**What is being asked**
If a line of the records contains the word "else", list it.

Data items
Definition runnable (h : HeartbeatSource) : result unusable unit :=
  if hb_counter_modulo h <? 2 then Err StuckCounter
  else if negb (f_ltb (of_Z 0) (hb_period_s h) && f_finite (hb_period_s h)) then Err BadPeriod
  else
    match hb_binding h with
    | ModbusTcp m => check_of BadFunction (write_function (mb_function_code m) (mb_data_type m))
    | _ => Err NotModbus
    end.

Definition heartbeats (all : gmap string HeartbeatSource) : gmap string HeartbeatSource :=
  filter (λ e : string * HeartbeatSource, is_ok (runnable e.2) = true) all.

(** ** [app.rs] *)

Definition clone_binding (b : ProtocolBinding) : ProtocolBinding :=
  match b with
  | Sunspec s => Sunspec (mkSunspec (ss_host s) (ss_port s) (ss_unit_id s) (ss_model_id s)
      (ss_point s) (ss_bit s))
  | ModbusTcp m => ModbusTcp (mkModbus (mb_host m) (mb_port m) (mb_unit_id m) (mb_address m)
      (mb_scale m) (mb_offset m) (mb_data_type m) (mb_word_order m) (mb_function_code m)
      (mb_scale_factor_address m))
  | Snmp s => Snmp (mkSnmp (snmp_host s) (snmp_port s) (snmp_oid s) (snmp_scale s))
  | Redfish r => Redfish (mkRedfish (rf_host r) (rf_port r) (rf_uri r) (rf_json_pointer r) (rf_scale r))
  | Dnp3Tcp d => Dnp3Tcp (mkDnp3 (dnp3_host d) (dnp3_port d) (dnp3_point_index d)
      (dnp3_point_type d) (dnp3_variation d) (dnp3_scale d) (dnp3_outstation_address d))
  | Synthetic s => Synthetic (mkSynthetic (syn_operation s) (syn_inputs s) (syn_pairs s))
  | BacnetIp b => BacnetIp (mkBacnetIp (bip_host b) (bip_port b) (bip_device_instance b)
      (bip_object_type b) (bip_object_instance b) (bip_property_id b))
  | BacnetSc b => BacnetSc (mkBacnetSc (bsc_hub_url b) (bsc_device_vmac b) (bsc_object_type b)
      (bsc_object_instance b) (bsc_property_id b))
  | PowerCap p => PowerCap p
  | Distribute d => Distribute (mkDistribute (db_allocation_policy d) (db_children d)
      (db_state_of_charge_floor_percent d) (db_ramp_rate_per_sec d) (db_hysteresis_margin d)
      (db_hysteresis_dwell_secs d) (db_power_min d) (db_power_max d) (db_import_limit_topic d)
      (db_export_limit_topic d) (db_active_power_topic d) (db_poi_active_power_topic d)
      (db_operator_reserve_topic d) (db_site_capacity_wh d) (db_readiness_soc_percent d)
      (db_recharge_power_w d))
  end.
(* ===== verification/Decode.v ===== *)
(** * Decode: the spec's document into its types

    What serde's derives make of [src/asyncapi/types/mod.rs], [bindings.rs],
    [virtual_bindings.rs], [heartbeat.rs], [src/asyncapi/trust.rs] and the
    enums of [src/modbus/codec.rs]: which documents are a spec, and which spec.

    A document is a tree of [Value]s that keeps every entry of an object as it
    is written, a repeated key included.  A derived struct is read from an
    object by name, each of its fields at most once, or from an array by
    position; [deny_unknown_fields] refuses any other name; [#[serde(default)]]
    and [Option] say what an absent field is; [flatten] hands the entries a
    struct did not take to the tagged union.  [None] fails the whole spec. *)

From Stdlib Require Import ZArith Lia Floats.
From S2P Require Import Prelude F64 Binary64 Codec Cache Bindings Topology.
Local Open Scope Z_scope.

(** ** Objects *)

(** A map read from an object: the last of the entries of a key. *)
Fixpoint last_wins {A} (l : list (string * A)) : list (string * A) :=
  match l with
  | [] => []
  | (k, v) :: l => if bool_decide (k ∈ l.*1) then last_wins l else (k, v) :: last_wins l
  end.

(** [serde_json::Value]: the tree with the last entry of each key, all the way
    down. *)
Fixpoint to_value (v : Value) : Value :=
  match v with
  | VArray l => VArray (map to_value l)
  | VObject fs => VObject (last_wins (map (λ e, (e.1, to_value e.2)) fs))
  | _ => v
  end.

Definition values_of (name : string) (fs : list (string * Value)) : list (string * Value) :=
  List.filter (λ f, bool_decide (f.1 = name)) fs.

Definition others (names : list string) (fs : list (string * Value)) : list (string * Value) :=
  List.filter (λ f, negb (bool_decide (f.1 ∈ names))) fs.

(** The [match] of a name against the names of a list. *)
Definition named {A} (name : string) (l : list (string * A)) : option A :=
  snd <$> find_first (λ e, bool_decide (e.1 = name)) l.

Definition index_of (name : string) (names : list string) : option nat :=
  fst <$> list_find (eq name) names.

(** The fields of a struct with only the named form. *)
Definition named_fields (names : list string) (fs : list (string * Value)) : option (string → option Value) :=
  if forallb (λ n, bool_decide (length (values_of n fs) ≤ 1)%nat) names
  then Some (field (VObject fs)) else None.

**Completed task**
  else if negb (f_ltb (of_Z 0) (hb_period_s h) && f_finite (hb_period_s h)) then Err BadPeriod
  else
  | (k, v) :: l => if bool_decide (k ∈ l.*1) then last_wins l else (k, v) :: last_wins l
  then Some (field (VObject fs)) else None.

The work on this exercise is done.